The deceased was twice married, his first wife dying some 25 years ago. Some years later he married Miss Eliva Fox, of Lake George, who, with one daughter, Louise, survived him. He was the brother of Samuel M. Bates of Lake George. (Note: Captain George W. Bates was also a well-known boat-builder. In 1912 he plied the waters of Lake George in his homemade gasoline gondola. In this column in the June 8, 2013 Adirondack Journal was the story how Bates disappeared in 1913 after he lost his memory and was missing for several days at Gettysburg during a Civil War reunion.)
Pete Monroe, farmer and weather prophet of Hayesburgh, Horicon, says “Expect little snow this winter, as wasps built nests last fall in the ground.”

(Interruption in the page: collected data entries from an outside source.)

(** A key equal to [x], behind entries the loop passes: the entry is read
    as it is. *)
Lemma interpolated_get_equal (pre post : list A) (t : A) :
  int_indexed (pre ++ t :: post) ->
  forallb (passed D key x) pre = true ->
  double_eq D (key t) x = true ->
  interpolated_get D key get (pre ++ t :: post) x = get t.
Proof.
  unfold int_indexed. rewrite length_app. simpl length.
  rewrite Nat2Z.inj_add, Nat2Z.inj_succ. intros Hlen Hpre Heq.
  unfold interpolated_get.
  rewrite find_indexes_passed by (assumption || lia).
  simpl. rewrite Heq.
  rewrite wrap_int_small by lia.
  unfold limit_indexes.
  destruct (Z.eqb_spec (Z.of_nat (length pre)) (-1)) as [Hm | _]; [lia |].
  rewrite Z.eqb_refl, at_index_middle. reflexivity.
Qed.

(** A first key greater than [x]: the first entry is read as it is. *)
Lemma interpolated_get_before (post : list A) (t : A) :
  double_gt D (key t) x = true ->
  interpolated_get D key get (t :: post) x = get t.
Proof.
  intros Hgt. unfold interpolated_get. simpl.
  destruct (double_eq D (key t) x); [reflexivity |].
  rewrite Hgt. reflexivity.
Qed.

(** No key equal to or greater than [x]: the last entry is read as it
    is. *)
Lemma interpolated_get_after (pre : list A) (t : A) :
  int_indexed (pre ++ [t]) ->
  forallb (passed D key x) (pre ++ [t]) = true ->
  interpolated_get D key get (pre ++ [t]) x = get t.
Proof.
  unfold int_indexed. intros Hlen Hall.
  assert (Hsize : Z.of_nat (length (pre ++ [t])) =
                  Z.of_nat (length pre) + 1).
  { rewrite length_app, Nat2Z.inj_add. reflexivity. }
  unfold interpolated_get.
  rewrite <- (app_nil_r (pre ++ [t])) at 1.
  rewrite find_indexes_passed by (assumption || lia).
  cbn [find_indexes].
  match goal with
  | |- context [limit_indexes (?l, -1)] =>
      replace l with (Z.of_nat (length pre))
  end.
  2: { destruct pre as [| p pre']; [reflexivity |].
       change ((p :: pre') ++ [t]) with (p :: (pre' ++ [t])) at 1.
       cbv iota. lia. }
  unfold limit_indexes.
  rewrite Z.eqb_refl.
  destruct (Z.eqb_spec (Z.of_nat (length pre)) (-1)) as [Hm | _]; [lia |].
  rewrite Z.eqb_refl, at_index_middle. reflexivity.
Qed.

(** A key greater than [x] right behind an entry the loop passes: the
    result is interpolated between the two entries. *)
Lemma interpolated_get_between (pre post : list A) (a b : A) :
  int_indexed (pre ++ a :: b :: post) ->
  forallb (passed D key x) (pre ++ [a]) = true ->
  double_eq D (key b) x = false ->
  double_gt D (key b) x = true ->
  interpolated_get D key get (pre ++ a :: b :: post) x =
  match get a, get b with
  | Some va, Some vb => Some (interpolation D x (key a) (key b) va vb)
  | _, _ => None
  end.
Proof.
  unfold int_indexed. intros Hlen Hall Heq Hgt.
  assert (Hshape : pre ++ a :: b :: post = (pre ++ [a]) ++ b :: post)
    by (rewrite <- app_assoc; reflexivity).
  assert (Hsize : Z.of_nat (length (pre ++ [a])) =
                  Z.of_nat (length pre) + 1).
  { rewrite length_app, Nat2Z.inj_add. reflexivity. }
  assert (Hbound : Z.of_nat (length pre) + 2 <= 2 ^ 31).
  { rewrite length_app in Hlen. simpl length in Hlen. lia. }
  unfold interpolated_get.
  rewrite Hshape.
  rewrite find_indexes_passed by (assumption || lia).
  cbn [find_indexes]. rewrite Heq, Hgt.
  rewrite wrap_int_small by lia.
  match goal with
  | |- context [limit_indexes (?l, _)] =>
      replace l with (Z.of_nat (length pre))
  end.
  2: { destruct pre as [| p pre']; [reflexivity |].
       change ((p :: pre') ++ [a]) with (p :: (pre' ++ [a])) at 1.
       cbv iota. lia. }
  rewrite Z.add_0_l.
  unfold limit_indexes.
  destruct (Z.eqb_spec (Z.of_nat (length (pre ++ [a]))) (-1))
    as [Hm | _]; [lia |].
  destruct (Z.eqb_spec (Z.of_nat (length pre)) (-1)) as [Hm | _]; [lia |].
  destruct (Z.eqb_spec (Z.of_nat (length (pre ++ [a])))
              (Z.of_nat (length pre))) as [Hm | _]; [lia |].
  rewrite at_index_middle.
  rewrite <- Hshape at 1. rewrite at_index_middle.
  unfold interpolation.
  destruct (get a), (get b); reflexivity.
Qed.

During a period of 10 months, ending Nov. 1, 1913, County Treasurer Beecher W. Sprague took in $587.75 for hedgehog and rattlesnake bounties. Of this amount, only $100 was for snakes.
The Fort William Henry toboggan site in Lake George is now under construction and will be completed by the time the lake freezes.
Carter Pasco recently killed a hog that weighed 617 pounds dressed. This is undoubtedly the biggest porker produced in this section in some years. The pig was fed on grain.
D.B. Jenks of Valley Farm, Chestertown said potatoes were the most abundant of any crop raised by him this year.
With the burning of Dr. Magee’s summer home at Loon Lake, old furniture and other heirlooms of sentimental rather than commercial value were destroyed to the great disappointment of the family.(Note: This mystery was told in the Nov. 16, 2013 Adirondack Journal.)
There will be a donation party at the parsonage in Darrowsville the evening of Dec. 18, 1913 for the benefit of Mrs. Anna Young, whose husband recently died of pneumonia leaving her in destitute circumstances. It is hoped that a large attendance will be present to leave a large donation.
William Tobin of Bolton Landing is having a piazza built on his house. W.W. Janser of Chestertown is having a slate roof placed on his residence.
Thomas Collard of Newcomb is laid up with blood poisoning in his thumb. A son was born in Athol on Dec. 18, 1913 at the home of Clarence Brown. The stork left a lovely baby girl with Mrs. Joseph Mahoney at Friends Lake.